During those tough days, just hang on. The days where you feel like you are only worth as much milk as you produce or how effectively you can put your baby to sleep, remember, you’re doing better than you realize. Ask for help, invite a friend over, go out to a mom’s group, or find a way to go on a day-date with your husband (because you’re definitely not going to be awake enough for a date night). Before you know it, you will wake up and you will feel a little lighter, your pain will have subsided, and your baby will feel less fragile.
As the days and weeks start to slip by, you’ll spend a lot more time enjoying the moment and sitting in wonder as you watch your baby discover the world. There will still be moments of confusion, but don’t be too rigid. Your baby is changing every single day. No amount of planning or strategizing will make your baby behave precisely as you expect. Sure, consistent routines are good, but give you and your spouse a little grace.

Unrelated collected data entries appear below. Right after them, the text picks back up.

(* ===== verification/DcSession.v ===== *)
(** * Compression sessions

    Setting up, updating, resetting and removing a session of the compression service
    ([compression/dc_session.c], with the device data of [ctrl/sal_compression.c] and the
    bit fields of [firmware/include]).  A session holds two templates of request messages,
    one for each direction; a template tells the device the format, the search depth and
    where the state of the session is.

    Enumerations that a client fills in are integers here, since a client can put any value
    there; the constants of [DcFormat] and [Buffers] stand for their values.  A lock is one
    of four states, and locking one that is not free has no result ([None]).  [v2p] is the
    translation to physical addresses. *)

From S2P Require Import Prelude Checksum DcFormat Buffers.

(** * Data *)

Definition comp_type_value (t : CpaDcCompType) : Z :=
  match t with CPA_DC_DEFLATE => 3 | CPA_DC_LZ4 => 4 | CPA_DC_LZ4S => 5 end.
Coercion comp_type_value : CpaDcCompType >-> Z.
Definition checksum_value (c : CpaDcChecksum) : Z :=
  match c with CPA_DC_NONE => 0 | CPA_DC_CRC32 => 1 | CPA_DC_ADLER32 => 2 | CPA_DC_CRC32_ADLER32 => 3 | CPA_DC_XXHASH32 => 4 end.
Coercion checksum_value : CpaDcChecksum >-> Z.
Definition session_dir_value (d : CpaDcSessionDir) : Z :=
  match d with CPA_DC_DIR_COMPRESS => 0 | CPA_DC_DIR_DECOMPRESS => 1 | CPA_DC_DIR_COMBINED => 2 end.
Coercion session_dir_value : CpaDcSessionDir >-> Z.
Definition huff_type_value (h : CpaDcHuffType) : Z :=
  match h with CPA_DC_HT_STATIC => 0 | CPA_DC_HT_PRECOMP => 1 | CPA_DC_HT_FULL_DYNAMIC => 2 end.
Coercion huff_type_value : CpaDcHuffType >-> Z.

Definition CPA_FALSE : Z := 0.
Definition CPA_TRUE : Z := 1.
Definition CPA_DC_STATEFUL : Z := 0.
Definition CPA_DC_STATELESS : Z := 1.
Definition CPA_DC_ASB_DISABLED : Z := 0.
Definition CPA_DC_ASB_STATIC_DYNAMIC : Z := 1.
Definition CPA_DC_ASB_UNCOMP_STATIC_DYNAMIC_WITH_STORED_HDRS : Z := 2.
Definition CPA_DC_ASB_UNCOMP_STATIC_DYNAMIC_WITH_NO_HDRS : Z := 3.
Definition CPA_DC_ASB_ENABLED : Z := 4.
Definition CPA_DC_MIN_3_BYTE_MATCH : Z := 0.
Definition CPA_DC_MIN_4_BYTE_MATCH : Z := 1.

(** No code reads the window size. *)
Record CpaDcSessionSetupData := mk_setup {
  su_compLevel : Z; su_compType : Z; su_huffType : Z; su_autoSelectBestHuffmanTree : Z; su_sessDirection : Z;
  su_sessState : Z; su_windowSize : Z; su_minMatch : Z; su_lz4BlockMaxSize : Z; su_lz4BlockChecksum : Z; su_lz4BlockIndependence : Z;
  su_checksum : Z; su_accumulateXXHash : Z
}.
#[global] Instance eta_setup : Eta CpaDcSessionSetupData := fun r =>
  mk_setup (su_compLevel r) (su_compType r) (su_huffType r) (su_autoSelectBestHuffmanTree r) (su_sessDirection r)
    (su_sessState r) (su_windowSize r) (su_minMatch r) (su_lz4BlockMaxSize r) (su_lz4BlockChecksum r) (su_lz4BlockIndependence r)
    (su_checksum r) (su_accumulateXXHash r).

Record CpaDcSessionUpdateData := mk_update { up_compLevel : Z; up_huffType : Z; up_enableDmm : Z }.

Inductive service_state := ServiceRunning | ServiceRestarting | ServiceStopped.
Inductive lock_state := LockNone | LockFree | LockHeld | LockDestroyed.
Inductive dc_request_dir_t := DC_COMPRESSION_REQUEST | DC_DECOMPRESSION_REQUEST.
Inductive dc_request_type_t := DC_REQUEST_FIRST | DC_REQUEST_SUBSEQUENT.
(** [pCompressionCb]: the client's function, or [LacSync_GenWakeupSyncCaller] *)
Inductive CpaDcCallbackFn := CbNull | CbSync | CbClient.

#[global] Instance lock_dec : EqDecision lock_state.
Proof. solve_decision. Defined.
#[global] Instance dir_dec : EqDecision dc_request_dir_t.
Proof. solve_decision. Defined.
#[global] Instance type_dec : EqDecision dc_request_type_t.
Proof. solve_decision. Defined.
#[global] Instance cb_dec : EqDecision CpaDcCallbackFn.
Proof. solve_decision. Defined.
Notation "x == y" := (bool_decide (x = y)) (at level 70) : qat_scope.
(* ===== verification/DcData.v ===== *)
(** * Compression requests

    Building, sending and completing the requests of a compression session
    ([compression/dc_datapath.c]): the checks of a call, the message made from the
    session's template, the flags of a stateful stream, the counters of pending
    requests, the response with its error codes, and the integrity checksums that are
    compared with those of the client's buffers.

    What a pointer of the client refers to (the results, the checksum data) is an argument
    and a result of the functions here; [None] stands for NULL.  [mem] gives the bytes of
    the client's buffers.  A function that takes a lock has no result when the lock is not
    free. *)

From S2P Require Import Prelude Checksum DcFormat Buffers DcSession.

(** * Data *)

Definition CPA_DC_OK : Z := 0.
Definition CPA_DC_OVERFLOW : Z := -11.
Definition CPA_DC_FATALERR : Z := -13.
Definition CPA_DC_INCOMPLETE_FILE_ERR : Z := -15.
Definition CPA_DC_EMPTY_DYM_BLK : Z := -19.
Definition CPA_DC_CRC_INTEG_ERR : Z := -20.
Definition MAX_DC_ERROR_TYPE : Z := 20.
Definition ERR_CODE_NO_ERROR : Z := 0.
Definition CPA_DC_FLUSH_NONE : Z := 0.
Definition CPA_DC_FLUSH_FINAL : Z := 1.
Definition CPA_DC_FLUSH_SYNC : Z := 2.
Definition CPA_DC_FLUSH_FULL : Z := 3.
Definition CPA_DC_SKIP_DISABLED : Z := 0.
Definition CPA_DC_SKIP_STRIDE : Z := 3.
Definition DC_DEFAULT_CRC : Z := 0.
Definition DC_DEFAULT_ADLER32 : Z := 1.
Definition DC_CLEARTEXT_TYPE : Z := 0.
Definition DC_STATIC_TYPE : Z := 1.
Definition DC_DYNAMIC_TYPE : Z := 2.
Definition DC_STATE_CRC32_OFFSET : Z := 40.
Definition DC_STATE_ADLER32_OFFSET : Z := 44.
Definition DC_STATE_OUTPUT_CRC32_OFFSET : Z := 48.
Definition DC_STATE_INPUT_CRC32_OFFSET : Z := 52.
Definition DC_XOR_FLAGS_DEFAULT : Z := 0x000e0000.
Definition DC_CRC_POLY_DEFAULT : Z := 0x04c11db7.
Definition DC_XOR_OUT_DEFAULT : Z := 0xffffffff.
Definition DC_CRC64_POLY_DEFAULT : Z := 0x42f0e1eba9ea3693.
Definition DC_XOR64_OUT_DEFAULT : Z := 0.
Definition DC_BUFFER_MAX_SIZE : Z := 0xFFFFFFFF.
Definition DC_DEST_BUFFER_DEC_MIN_SIZE : Z := 1.
Definition DC_COMP_MAX_BUFF_SIZE : Z := 1024 * 64.
Definition DC_CNV_EXTENDED_CAPABILITY : Z := 0x01.
Definition DC_CNVNR_EXTENDED_CAPABILITY : Z := 0x100.
(* ===== verification/DcSys.v ===== *)
(** * A compression session and its requests

    A session after its initialisation, with calls of the client, responses of the device,
    and updates, resets and refused removals of the session in any order
    ([compression/dc_session.c], [compression/dc_datapath.c]); a removal that succeeds ends
    the session.  A call is one step, and so is a response: a call that waits for its callback
    does so between steps.  The state holds the requests in flight, and for the proofs the
    tags of the requests that were sent and called back, how many calls failed after the
    session's counter was, or was not, changed, and how many removals of a stateless session
    were refused because of requests that were pending. *)

From S2P Require Import Prelude Checksum DcFormat Buffers DcSession DcData DcRequest.

(** * The system *)

Inductive dc_api :=
| ApiCompress (flushFlag : Z) | ApiCompress2 (op : option CpaDcOpData)
| ApiDecompress (flushFlag : Z) | ApiDecompress2 (op : option CpaDcOpData).

Definition api_checks (svc : sal_compression_service) (s : dc_session_desc_t) (g : call_args) (a : dc_api) : Z + dc_req :=
  match a with
  | ApiCompress f => compress_checks svc s g f
  | ApiCompress2 op => compress2_checks svc s g op
  | ApiDecompress f => decompress_checks svc s g f
  | ApiDecompress2 op => decompress2_checks svc s g op
  end.

Record sys := mk_sys {
  y_svc : sal_compression_service; y_session : dc_session_desc_t; y_stats : dc_stats; y_errors : list Z;
  y_flight : list (Z * dc_compression_cookie_t); y_sent : list Z; y_done : list Z; y_lost : Z; y_leaked : Z;
  y_refused : Z
}.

Much to my frustration (and surprise), there doesn’t ever seem to be perfectly clear right or wrong answers when it comes to parenting. There is a whole lot of feeling things out, making an educated guess, and adjusting as you go. Lean on your partner and remember you are on the same team. I promise, no one has it as together as you think they do.
Navigating new motherhood can be hard. It’s also incredible to be given the gift of raising and nurturing a beautiful little soul. Your experience as a new mom will be uniquely yours - and maybe it doesn’t look anything like mine. No matter what your experience is like, just remember that you’re not alone. You are seen. And you’re doing a wonderful job.
Oh, and one more thing. While that little goober can’t tell you yet, they adore you more than anyone else in the world.